Eu recebi o dinheiro da castanha e levei o Mizael pra a Cidade. Castanha? Descasco castanha e recebo um real por quilo despelado. Agora, tô com um remorso de ter levado o menino para os policiais matarem. Chora...
Ele não queria ir, mas precisava e uma filha minha que resolve tudo levou ele para o hospital. Só que o doutor passou três benzetacil. "Vixe". Disse a ele, "e agora, Mizael? Tem de ser mais dias porque não pode tomar tudo de uma vez". Ele aceitou, mas com a promessa de quando tomasse a última, tornaria pros bichos dele.

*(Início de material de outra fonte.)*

(* ===== verification/StdioSpec.v ===== *)
(** * The console router around one process: what it records

    Everything read from the command and from the terminals is recorded once,
    in order, up to a write to the standard output that fails; what was not
    taken by the other end is lost there.  What a manifest must be, and that
    the description of a manifest is one. *)

From S2P Require Import Prelude CString Generator RegistryText Regex GenTextSpec GenC Router Stdio.

(* ------------------------------------------------------------------ *)
(** ** Base64 *)

(** The value of a character; the bytes of four. *)
Definition b64_val (c : byte) : option Z :=
  let z := b2z c in
  if (65 <=? z) && (z <=? 90) then Some (z - 65)
  else if (97 <=? z) && (z <=? 122) then Some (z - 71)
  else if (48 <=? z) && (z <=? 57) then Some (z + 4)
  else if z =? 43 then Some 62 else if z =? 47 then Some 63 else None.

Fixpoint b64decode (l : list byte) : option (list byte) :=
  match l with
  | [] => Some []
  | p :: q :: r :: t :: l' =>
      v1 ← b64_val p; v2 ← b64_val q;
      let first := z2b (v1 * 4 + v2 / 16) in
      if bool_decide (r = x3d) then (if bool_decide (t = x3d ∧ l' = []) then Some [first] else None)
      else
        v3 ← b64_val r;
        let second := z2b (v2 mod 16 * 16 + v3 / 4) in
        if bool_decide (t = x3d) then (if bool_decide (l' = []) then Some [first; second] else None)
        else v4 ← b64_val t; rest ← b64decode l'; Some (first :: second :: z2b (v3 mod 4 * 64 + v4) :: rest)
  | _ => None
  end.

Por que os policiais fizeram isso com ele? Dizem que eles andavam atrás de um louro e parecia com o "meu fi". Mas não eram pra ter feito isso. Chora. Era pra ter acordado meu fi. Ter olhado. Dizem que esse louro tinha tatuagem. Meu fi não tinha... Por que não olharam?
Chora... Tá aqui, agora só na fotografia. Nesse dia foi apresentado na Assembleia de Deus que a outra vozinha deu o terreno pra construir. Como é que a gente tira da foto quem a gente tem saudade e não vai abraçar mais?
Eles mentem porque não querem perder a farda, eles querem dar uma de garanhão. E eu só digo que existe Deus se eles ficar sem a farda. Imagine eles soltos! Ele fez isso com o meu fi e faz com um de vocês. Faz com um pai de família, uma mãe de família. Eles faz.
Minha filha ainda disse pra eles (os policiais) que tinha uma criança dormindo e eles empurraram ela, empurram pra fora o marido dela e meu irmão. Quando deram fé, foi o tiro. Jamais, jamais, jamais imaginaria que ele ia embora assim. Não se envolvia com nada que era ruim, como é que eu ia pensar nesse fim?
"Eu só quero vingança, mas assim, sem morte. Que esses policiais paguem pelo que fizerem"
Eu pensava nele adoecer numa doença qualquer, nessa tal dessa doença que tá andando por aí e levando os outros. Mas foi desse jeito, nada podemos fazer. Só Deus. Deus sabe o que toda a família tá passando.
Pra mim eu não tenho mais vida, não tenho mais eu por aqui. Não posso tá chorando direto porque sou operada do coração. Mas como é que faz? Criei quatro filhos em churrascaria sendo cozinheira, mas negaram minha aposentadoria. Recebia o auxílio dele, o bolsa família.
Perdi a pessoa que eu mais amava na vida. Quem eu mais amava, foi meu fi. Tá aí os coleguinhas dele pra contar quem era o Mizael. Não tinha arma, nunca, nunca teve arma, não tinha arma.
Eu só quero vingança, mas assim, sem morte. Que esses policiais paguem pelo que fizerem. Quantos que fazem e acontecem e meu fi nunca fez nada de ruim. Até medo de policial ele tinha. Visse uma viatura era assustado.
Se eu pudesse, ressuscitaria Mizael Fernandes da Silva, adolescente de 13 anos interrompido por policiais militares num começo de julho que não sairá do juízo de dona Luísa da Silva Rodrigues Fernandes. "Uma saudade que dói latejante de um filho que já se foi...".